La primavera, que también llega a los eriales como el campamento, me recordó mi condición de biólogo, y empecé a dedicar parte del día a la búsqueda de plantas. En el mismo sentido, cambié el contenido de las clases que seguía impartiendo a Pajarín en el calabozo, y me puse a explicarle cosas sobre la naturaleza, historias reales que a él le encandilaban tanto como las fábulas.
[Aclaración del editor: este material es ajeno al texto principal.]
Lemma c_str_of_prefix (buf body : list Z) :
  NUL ∉ body ->
  take (S (length body)) buf = body ++ [NUL] ->
  c_str buf 0 = body.
Proof.
  intros Hn Htake. unfold c_str. rewrite drop_0.
  rewrite <- (take_drop (S (length body)) buf), Htake, <- app_assoc.
  apply until_NUL_app. apply Forall_forall. intros c Hc ->. contradiction.
Qed.

Lemma dispatch_line_spec (l : CommandLookup) (s : list Z) :
  Forall (fun c => c <> NUL) s ->
  skip_delims s <> [] ->
  (_commandsIdx l <= array_size l)%nat ->
  arities_are_int l ->
  Z.of_nat (length s) < 2 ^ (int_bits - 1) ->
  dispatch_line l s
  = Some (dispatch_spec l (crc32_lower (first_token s)) (null_view s [])).
Proof.
  intros Hs Hkey Hidx Har Hlen. unfold dispatch_line.
  destruct (callStoredCommand_spec l s [] (null_view s []) Hs Hkey
              (view_of_null_view s []) Hidx Har Hlen) as (p' & _ & ->).
  by destruct (dispatch_spec _ _ _).
Qed.

(** The handler a line leaves, ready to be executed. *)
Lemma feed_line_ready (line : list Z) (h : CommandHandler) :
  handler_ok h -> idle h ->
  LF ∉ line -> NUL ∉ line ->
  payload line <> [] ->
  (length (payload line) <= COMMAND_SIZE_MAX - 1)%nat ->
  handler_ok (feed (line ++ [LF]) h)
  /\ dispatches (feed (line ++ [LF]) h)
  /\ c_str (_inputBuffer (feed (line ++ [LF]) h)) 0 = payload line
  /\ _lookupList (feed (line ++ [LF]) h) = _lookupList h.
Proof.
  intros Hok Hidle Hlf Hnul Hne Hlen.
  destruct (feed_line_state line h Hok Hidle Hlf Hlen) as (Hw & Ht & Hl & Hb & Htab).
  split; [by apply handler_ok_feed|]. split; [|split; [|assumption]].
  - repeat split; try assumption. rewrite Hl. by destruct (payload line).
  - apply c_str_of_prefix; [|assumption].
    unfold payload. intros Hin. apply list_elem_of_filter in Hin. tauto.
Qed.

(** X10. From the characters to the call: on a handler between two lines, a
    line with a keyword, of at most [COMMAND_SIZE_MAX - 1] characters, then
    its newline, then [executeCommand], return and call what
    [dispatch_spec] says for the hash of the keyword of the line, and leave
    the handler between two lines with the same table. *)
Theorem execute_line (line : list Z) (h : CommandHandler) :
  handler_ok h -> idle h ->
  LF ∉ line -> NUL ∉ line ->
  skip_delims (payload line) <> [] ->
  (length (payload line) <= COMMAND_SIZE_MAX - 1)%nat ->
  arities_are_int (_lookupList h) ->
  exists h',
    executeCommand (feed (line ++ [LF]) h)
    = Some ((dispatch_spec (_lookupList h)
               (crc32_lower (first_token (payload line)))
               (null_view (payload line) [])).1,
            h',
            (dispatch_spec (_lookupList h)
               (crc32_lower (first_token (payload line)))
               (null_view (payload line) [])).2)
    /\ idle h' /\ handler_ok h' /\ _lookupList h' = _lookupList h.
Proof.
  intros Hok Hidle Hlf Hnul Hkey Hlen Har.
  assert (Hne : payload line <> []) by (intros Heq; by rewrite Heq in Hkey).
  destruct (feed_line_ready line h Hok Hidle Hlf Hnul Hne Hlen)
    as (Hok1 & Hd1 & Hstr & Htab).
  pose proof (executeCommand_dispatching _ Hok1 Hd1) as Hex.
  rewrite Hstr, Htab in Hex.
  rewrite dispatch_line_spec in Hex; try assumption.
  - destruct (dispatch_spec _ _ _) as [r calls].
    destruct Hex as (b & Hb & Hex). eexists. split; [exact Hex|].
    destruct (executeCommand_post _ _ _ _ Hok1 Hex) as (Hok' & ? & ? & ? & _ & Hl').
    split; [by repeat split|]. split; [assumption|]. by etrans; [exact Hl'|].
  - rewrite <- Hstr. apply until_NUL_nonzero.
  - apply Hok.
  - unfold COMMAND_SIZE_MAX, int_bits in *. change (2 ^ (16 - 1)) with 32768. lia.
Qed.

Lemma execute_line_witness :
  exists h',
    executeCommand (feed (chars "cmd 1 2" ++ [LF]) two_commands)
    = Some ((dispatch_spec (_lookupList two_commands)
               (crc32_lower (first_token (payload (chars "cmd 1 2"))))
               (null_view (payload (chars "cmd 1 2")) [])).1,
            h',
            (dispatch_spec (_lookupList two_commands)
               (crc32_lower (first_token (payload (chars "cmd 1 2"))))
               (null_view (payload (chars "cmd 1 2")) [])).2)
    /\ idle h' /\ handler_ok h' /\ _lookupList h' = _lookupList two_commands.
Proof.
  apply (execute_line (chars "cmd 1 2") two_commands).
  - repeat split; vm_compute; (reflexivity || lia).
  - by repeat split.
  - vm_compute. intros Hin.
    repeat (apply elem_of_cons in Hin as [Hin|Hin]; [discriminate|]).
    by apply elem_of_nil in Hin.
  - vm_compute. intros Hin.
    repeat (apply elem_of_cons in Hin as [Hin|Hin]; [discriminate|]).
    by apply elem_of_nil in Hin.
  - vm_compute. discriminate.
  - vm_compute. lia.
  - unfold arities_are_int. vm_compute. repeat constructor; discriminate.
Defined.

(** X11. An empty line: on a handler between two lines, a newline preceded
    by nothing but carriage returns makes [executeCommand] return
    [EMPTY_COMMAND_STRING]; nothing is called. *)
Theorem execute_empty_line (line : list Z) (h : CommandHandler) :
  handler_ok h -> idle h ->
  payload line = [] ->
  executeCommand (feed (line ++ [LF]) h)
  = Some (EMPTY_COMMAND_STRING, clearBuffer (feed (line ++ [LF]) h), []).
Proof.
  intros Hok Hidle Hempty.
  assert (Hlf : LF ∉ line).
  { intros Hin. assert (Hp : LF ∈ payload line);
      [|rewrite Hempty in Hp; by apply elem_of_nil in Hp].
    unfold payload. apply list_elem_of_filter. by split. }
  destruct (feed_line_state line h Hok Hidle Hlf) as (Hw & Ht & Hl & _);
    [rewrite Hempty; simpl; lia|].
  rewrite Hempty in Hl.
  rewrite executeCommand_not_dispatching by (apply not_dispatches; auto).
  unfold idle_code. by rewrite Ht, Hw.
Qed.

Lemma execute_empty_line_witness :
  executeCommand (feed ([CR] ++ [LF]) two_commands)
  = Some (EMPTY_COMMAND_STRING, clearBuffer (feed ([CR] ++ [LF]) two_commands), []).
Proof.
  apply (execute_empty_line [CR] two_commands).
  - repeat split; vm_compute; (reflexivity || lia).
  - by repeat split.
  - reflexivity.
Defined.

(** X12. The buffer always holds a C string: in every handler a program can
    get to, the buffer has its [COMMAND_SIZE_MAX + 1] bytes, the length is
    at most [COMMAND_SIZE_MAX - 1], a NUL stands at the length, and the
    table has not outgrown its array. *)
Theorem reachable_handler_ok (h : CommandHandler) :
  reachable h ->
  length (_inputBuffer h) = S COMMAND_SIZE_MAX
  /\ (_bufferLength h <= COMMAND_SIZE_MAX - 1)%nat
  /\ _inputBuffer h !! _bufferLength h = Some NUL
  /\ (_commandsIdx (_lookupList h) <= array_size (_lookupList h))%nat.
Proof. apply reachable_ok. Qed.

Lemma reachable_handler_ok_witness :
  length (_inputBuffer overflowed) = S COMMAND_SIZE_MAX
  /\ (_bufferLength overflowed <= COMMAND_SIZE_MAX - 1)%nat
  /\ _inputBuffer overflowed !! _bufferLength overflowed = Some NUL
  /\ (_commandsIdx (_lookupList overflowed) <= array_size (_lookupList overflowed))%nat.
Proof.
  apply (reachable_handler_ok overflowed).
  apply reachable_feed, reachable_fresh.
Defined.

(** ** [crc32b]: what it reads *)

Lemma crc32b_loop_no_NUL (l : list Z) :
  Forall (fun c => c <> NUL) l ->
  forall fuel mem str i crc,
    drop (str + i) mem = l ->
    crc32b_loop fuel mem str i crc = None.
Proof.
  induction 1 as [|c l Hc _ IH]; intros fuel mem str i crc Hdrop;
    (destruct fuel as [|fuel]; [reflexivity|]); cbn [crc32b_loop].
  - rewrite lookup_ge_None_2; [reflexivity|].
    destruct (decide (length mem <= str + i)%nat) as [|Hlt]; [assumption|].
    apply (f_equal length) in Hdrop. rewrite length_drop in Hdrop.
    simpl in Hdrop. lia.
  - apply drop_cons_inv in Hdrop as [-> Hdrop].
    destruct (Z.eqb_spec c NUL); [contradiction|].
    apply IH. by replace (str + S i)%nat with (S (str + i)) by lia.
Qed.

(** [crc32b] reads the string at [str] up to its NUL and nothing else. *)
Lemma crc32b_reads (mem : list Z) (str : nat) :
  crc32b mem str
  = if decide (NUL ∈ drop str mem)
    then Some (crc32_lower (c_str mem str)) else None.
Proof.
  case_decide as Hin; [by apply crc32b_c_str|].
  unfold crc32b. rewrite (crc32b_loop_no_NUL (drop str mem)).
  - reflexivity.
  - apply Forall_forall. intros c Hc ->. contradiction.
  - by rewrite Nat.add_0_r.
Qed.

(** ** [crc32b] against CRC-32 *)

Lemma lxor_range (n a b : Z) :
  0 <= n -> 0 <= a < 2 ^ n -> 0 <= b < 2 ^ n -> 0 <= Z.lxor a b < 2 ^ n.
Proof.
  intros Hn Ha Hb. split; [apply Z.lxor_nonneg; lia|].
  destruct (Z.eq_dec (Z.lxor a b) 0) as [->|Hne]; [lia|].
  assert (Hpos : 0 < Z.lxor a b).
  { assert (0 <= Z.lxor a b) by (apply Z.lxor_nonneg; lia). lia. }
  apply Z.log2_lt_pow2; [assumption|].
  pose proof (Z.log2_lxor a b ltac:(lia) ltac:(lia)) as Hlog.
  assert (Hla : a = 0 \/ Z.log2 a < n).
  { destruct (Z.eq_dec a 0); [by left|right]. apply Z.log2_lt_pow2; lia. }
  assert (Hlb : b = 0 \/ Z.log2 b < n).
  { destruct (Z.eq_dec b 0); [by left|right]. apply Z.log2_lt_pow2; lia. }
  assert (Z.log2 0 = 0) by reflexivity.
  destruct Hla as [->|Hla], Hlb as [->|Hlb]; try lia.
  - rewrite Z.lxor_0_l in *. lia.
  - rewrite Z.lxor_0_l in *. lia.
  - rewrite Z.lxor_0_r in *. lia.
Qed.

(** One round of the inner loop of [crc32b], with its mask, is one shift
    of the CRC register. *)
Lemma crc32b_round (crc : Z) :
  0 <= crc < 2 ^ 32 ->
  Z.lxor (Z.shiftr crc 1) (Z.land 0xEDB88320 (uint32 (- Z.land crc 1)))
  = crc32_shift crc
  /\ 0 <= crc32_shift crc < 2 ^ 32.
Proof.
  intros Hr. unfold crc32_shift.
  pose proof (Z.land_ones crc 1 ltac:(lia)) as Hl.
  change (Z.ones 1) with 1 in Hl. change (2 ^ 1) with 2 in Hl.
  rewrite Hl, Z.shiftr_div_pow2 by lia. change (2 ^ 1) with 2.
  assert (Hhalf : 0 <= crc / 2 < 2 ^ 31).
  { change (2 ^ 32) with (2 * 2 ^ 31) in Hr.
    split; [apply Z.div_pos; lia|apply Z.div_lt_upper_bound; lia]. }
  rewrite Zmod_odd. destruct (Z.odd crc); cbv iota.
  - change (uint32 (Z.opp 1)) with (Z.ones 32). rewrite Z.land_ones by lia.
    change (0xEDB88320 mod 2 ^ 32) with 0xEDB88320.
    split; [reflexivity|]. apply lxor_range; lia.
  - change (uint32 (Z.opp 0)) with 0. rewrite Z.land_0_r, Z.lxor_0_r. lia.
Qed.

Lemma crc32b_rounds_iter (n : nat) :
  forall crc,
    0 <= crc < 2 ^ 32 ->
    crc32b_rounds n crc = Nat.iter n crc32_shift crc
    /\ 0 <= Nat.iter n crc32_shift crc < 2 ^ 32.
Proof.
  induction n as [|n IH]; intros crc Hr; [by split|].
  cbn [crc32b_rounds]. cbv zeta.
  destruct (crc32b_round crc Hr) as [-> Hr'].
  rewrite Nat.iter_succ_r. by apply IH.
Qed.

Lemma tolower_byte (c : Z) :
  0 <= c < 256 -> 0 <= tolower c < 256 /\ uint32 (tolower c) = tolower c.
Proof.
  intros Hc. assert (H : 0 <= tolower c < 256).
  { unfold tolower. destruct (_ && _) eqn:He; [|lia].
    apply andb_true_iff in He as [_ He]. apply Z.leb_le in He. lia. }
  split; [assumption|]. unfold uint32. apply Z.mod_small. lia.
Qed.

Lemma fold_crc_step_crc32 (s : list Z) :
  Forall (fun c => 0 <= c < 256) s ->
  forall crc,
    0 <= crc < 2 ^ 32 ->
    fold_left crc_step s crc = fold_left crc32_byte (map tolower s) crc
    /\ 0 <= fold_left crc32_byte (map tolower s) crc < 2 ^ 32.
Proof.
  induction 1 as [|c s Hc _ IH]; intros crc Hr; [by split|].
  cbn [fold_left map]. destruct (tolower_byte c Hc) as [Hb Hu].
  unfold crc_step at 2. rewrite Hu.
  destruct (crc32b_rounds_iter 8 (Z.lxor crc (tolower c))) as [-> Hr'];
    [apply lxor_range; lia|].
  by apply IH.
Qed.

(** On bytes, the hash of the code is CRC-32 of the lower-cased
    characters. *)
Lemma crc32_lower_crc32 (s : list Z) :
  Forall (fun c => 0 <= c < 256) s ->
  crc32_lower s = crc32 (map tolower s).
Proof.
  intros Hs. unfold crc32_lower, crc32.
  destruct (fold_crc_step_crc32 s Hs 0xFFFFFFFF) as [-> Hr]; [lia|].
  set (x := fold_left _ _ _) in *. unfold uint32, Z.lnot.
  change 0xFFFFFFFF with (2 ^ 32 - 1).
  symmetry. apply (Z.mod_unique _ _ (-1)); lia.
Qed.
Fue, en general, una buena temporada, y Pajarín sólo se enfadó conmigo una única vez el día que le expliqué el concepto de impronta. "Lo que te pasó con la urraca no fue nada extraordinario, Pajarín", le dije. "Transcurridas unas determinadas horas desde su nacimiento, los animales toman por padre, o por madre, cualquier cosa que sientan moverse a su alrededor. Eso es lo que le sucedió a la urraca contigo. Se cayó del nido en el momento de la impronta y te encontró a ti". Naturalmente, aquella teoría deshacía todas sus fantasías, y no la quiso aceptar. Pero fue cuestión de tiempo. Al final, igual que me había pasado a mí con Pilar, acabó aceptándolo.
¿Qué tal andará ahora Pajarín? Desde que lo trasladaron al penal no he vuelto a tener noticias suyas. A ver si un día de éstos le escribo.